Wind sector faces supply chain crunch this decade, industry body warns

The global wind sector will face a supply chain crunch this decade, as looming bottlenecks for key components and ships are set to squeeze the sector, an industry body has warned.

The Global Wind Energy Council said “spare capacity” in wind energy manufacturing was “likely to disappear by 2026”.

The squeeze will hit the US and Europe particularly hard as they both target an ambitious rollout of domestic renewable energy projects even as much of the wind industry’s supply chain is concentrated in China, the group said.

Companies were already feeling the crunch, with Singaporean shipping group Marco Polo warning of a “big vacuum” of the large vessels required to install offshore turbines.

Growing demand for new wind projects meant that “this problem is now becoming more acute”, said Sean Lee, chief executive of Marco Polo Marine Group.

European wind turbine manufacturers including Vestas and Siemens Gamesa endured a bruising 2022, as a combination of rising input costs, supply chain constraints and the slow permitting process for new projects hit profits and caused delays.

GWEC said 2022 had been the third best year for new wind capacity installations despite the tough conditions, and forecast that 2023 would be the year the world reached 1TW of total installed wind capacity.

However, it warned that policymakers “need to act now to avoid a supply chain bottleneck stalling the deployment of wind energy from 2026”. There was an “urgent need” to increase investment in the global onshore and offshore wind sector supply chains, it added.

Many companies were “not in a position to invest to the degree that they should be because they haven’t made money for the last few years”, said GWEC’s chief executive Ben Backwell.
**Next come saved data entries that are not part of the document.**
(** X7: in a resolved batch, the broadcast transactions of an event are
    those of the output at the same index, in the same order: each carries
    the plugin id of the currency config of the wallet its [walletId]
    resolves to, and the cleaned signed transaction. *)
Theorem prepareNewPushEvents_broadcastTxs {number fields binary : Type}
    (title body : string) (asHex : string → result binary)
    (account : EdgeAccount) (program : ActionProgram)
    (initEffect : ActionEffect number fields)
    (dryrunOutputs : list (ExecutionOutput number fields))
    (events : list (NewPushEvent number binary))
    (i : nat) (event : NewPushEvent number binary)
    (output : ExecutionOutput number fields) :
  prepareNewPushEvents title body asHex account program initEffect dryrunOutputs
    = Resolved events →
  events !! i = Some event → dryrunOutputs !! i = Some output →
  length (event_broadcastTxs event) = length (broadcastTxs output) ∧
  ∀ k executionTx, broadcastTxs output !! k = Some executionTx →
    ∃ wallet raw,
      waitForCurrencyWallet account (walletId executionTx) = Resolved wallet ∧
      asHex (signedTx (tx executionTx)) = Ok raw ∧
      event_broadcastTxs event !! k = Some {|
        tx_pluginId := pluginId (config_currencyInfo (currencyConfig wallet));
        rawTx := raw
      |}.
Proof.
  intros Hall Hevent Houtput.
  destruct (prepareNewPushEvents_step _ _ _ _ _ _ _ _ _ _ Hall Hevent)
    as (output' & Houtput' & Hstep).
  simplify_eq.
  apply pushEventOf_resolved in Hstep
    as (? & ? & broadcast & ? & _ & _ & Hbroadcast & _ & ->).
  simpl. apply Promise_all_resolved in Hbroadcast. split.
  - apply (f_equal length) in Hbroadcast.
    rewrite length_map, length_fmap in Hbroadcast. done.
  - intros k executionTx Hk.
    apply (f_equal (fun l => l !! k)) in Hbroadcast.
    rewrite list_lookup_fmap in Hbroadcast.
    change (map (broadcastTxOf asHex account) (broadcastTxs output))
      with (broadcastTxOf asHex account <$> broadcastTxs output) in Hbroadcast.
    rewrite list_lookup_fmap, Hk in Hbroadcast. simpl in Hbroadcast.
    destruct (broadcast !! k) as [broadcastTx|]; [|done].
    injection Hbroadcast as Hbroadcast.
    apply broadcastTxOf_resolved in Hbroadcast as (wallet & raw & ? & ? & ->).
    by exists wallet, raw.
Qed.
Lemma state_heating_Ok (delta : Z) (adc : board.Adc) (h h' : Heating.t P)
  (b b' : board.t) :
  _state_heating delta adc h b = Ok (h', b') ->
  (_state h' = _state h /\ board.heater b' = board.heater b /\
   _energy_uwt h' = _energy_uwt h /\
   (_measurements_count h' = _measurements_count h \/
    _measurements_count h' = _measurements_count h + 1) /\
   (_power_uwpt h' = _power_uwpt h \/
    (board.measure_is_done adc = true /\
     _power_uwpt h' = _power_uwpt h
       + board.get_supply_voltage adc * board.get_pen_current adc
         * _measure_ticks (measure_ticks_add delta h)))) \/
  (_state h' = State.STABILIZE /\ board.heater b' = false /\
   board.measure_is_done adc = true /\
   _measurements_count h' = _measurements_count h + 1 /\
   _energy_uwt h' = _energy_uwt h + (_power_uwpt h
       + board.get_supply_voltage adc * board.get_pen_current adc
         * _measure_ticks (measure_ticks_add delta h)) /\
   INT64_MIN <= _energy_uwt h' <= INT64_MAX).
Proof.
  intros E. destruct (board.measure_is_done adc) eqn:D.
  - destruct (state_heating_done _ _ _ _ _ _ D E) as [ha [stop [Ea [Es K]]]].
    apply heating_accumulate_Ok in Ea.
    destruct Ea as [Sa [Ca [_ [Pa [Ea _]]]]].
    unfold measure_ticks_add in Sa, Ca, Pa, Ea. fields.
    destruct stop.
    + right. apply heating_finish_Ok in K.
      destruct K as [-> [K1 [_ [K2 [K3 [K4 _]]]]]].
      repeat split; try tauto; try lia.
      unfold measure_ticks_add. fields. lia.
    + left. destruct K as [-> ->]. repeat split; auto.
  - left. unfold _state_heating in E. rewrite D in E. cbn [negb] in E.
    inversion E; subst. unfold measure_ticks_add. fields. repeat split; auto.
Qed.

Lemma state_stabilize_eq (delta : Z) (h h' : Heating.t P) (b b' : board.t) :
  _state_stabilize delta h b = (h', b') ->
  board.heater b' = board.heater b /\ _energy_uwt h' = _energy_uwt h /\
  ((_state h' = _state h /\ _measurements_count h' = _measurements_count h) \/
   (_state h' = State.IDLE /\ _measurements_count h' = 0)).
Proof.
  unfold _state_stabilize.
  destruct (_measure_ticks (measure_ticks_add delta h) <? _ms2ticks STABILIZE_TIME_MS);
    intros E; inversion E; subst; unfold measure_ticks_add; fields; auto.
Qed.
(** * lbex: the external load-balancer controller (controller.go)

    A shallow embedding of the reconciliation core of [controller.go]:
    the three sync handlers ([syncNodes], [syncServices], [syncEndpoints])
    and the resolver ([getServiceEndpoints], [getEndpoints], [getService],
    [getServices]) that joins service and endpoint objects into the
    [Service] routing model.

    Conventions.
    - Go's [int32] and [int] are [Z]; the one narrowing conversion of the
      source, [int32(servicePortInt)], is written out as [int32].
    - A Go [error] is [option string]: [None] is [nil].
    - A [cache.Store] is an interface; it is a record of its two methods
      the controller calls, [GetByKey] and [List].  Each store is filled by
      the informer of one resource kind, so a store is typed by the kind of
      object it holds.
    - The packages [annotations], [nginx] and the helper file of package
      [main] are not part of the two source files.  What the controller
      calls from them is gathered in the class [Helpers]; every definition
      and theorem is generic in it.
    - [glog] calls have no effect on control flow and are left out.
    - The second source file is an earlier revision of [controller.go];
      what differs in it and matters below is in the module [earlier]. *)

From Stdlib Require Import ZArith Lia Ascii.
From stdpp Require Import base list strings sorting pretty.

Open Scope Z_scope.

(** ** Kubernetes API objects, as far as the controller reads them *)

Definition error := option string.

Module intstr.
(** [intstr.IntOrString]: [Type] selects which of the two values is used. *)
Inductive Kind := Int | String.

Record IntOrString := {
  Type_ : Kind;
  IntVal : Z;
  StrVal : string;
}.
End intstr.

Module v1.
Definition Protocol := string.
Definition ProtocolTCP : Protocol := "TCP".
Definition ProtocolUDP : Protocol := "UDP".

Definition ServiceType := string.
Definition ServiceTypeLoadBalancer : ServiceType := "LoadBalancer".

Record ServicePort := {
  sp_Name : string;
  sp_Protocol : Protocol;
  sp_Port : Z;
  sp_TargetPort : intstr.IntOrString;
}.

Record Service := {
  svc_Name : string;
  svc_Namespace : string;
  svc_Annotations : list (string * string);
  svc_Type : ServiceType;
  svc_Ports : list ServicePort;
}.

Record EndpointAddress := { IP : string }.

Record EndpointPort := {
  ep_Name : string;
  ep_Port : Z;
  ep_Protocol : Protocol;
}.

Record EndpointSubset := {
  Addresses : list EndpointAddress;
  Ports : list EndpointPort;
}.

Record Endpoints := {
  eps_Name : string;
  eps_Namespace : string;
  Subsets : list EndpointSubset;
}.

(** The zero value of [Endpoints], the initial value of a named result. *)
Definition Endpoints_zero : Endpoints :=
  {| eps_Name := ""; eps_Namespace := ""; Subsets := [] |}.

Record Node := {
  node_Name : string;
  node_Addresses : list (string * string);
  node_Unschedulable : bool;
}.
End v1.

(** ** The routing model *)

(** [Service] of package [main]: one load-balancer rule. *)
Record Service := {
  Name : string;
  Ep : list string;
  FrontendPort : Z;
  BackendPort : Z;
  Host : string;
  Algorithm : string;
}.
Attempts by European and US lawmakers to encourage a shift of manufacturing away from China, in key sectors including renewable energy, risked amplifying the shortages, GWEC warned.

Shortages for key components such as wind turbine nacelles, which contain the gearbox, generator, and brake and blades, were likely to emerge, the report added.

Europe’s offshore turbine nacelle assembly capacity would “no longer be able to support growth outside of Europe” from 2026, and by 2030 it would need to double from current levels “to meet European demand alone”, GWEC said.

China accounts for about 60 per cent of total onshore and offshore nacelle production. There are no offshore nacelle assembly facilities in North America, though companies including GE Renewable Energy and Vestas have recently announced US investment plans.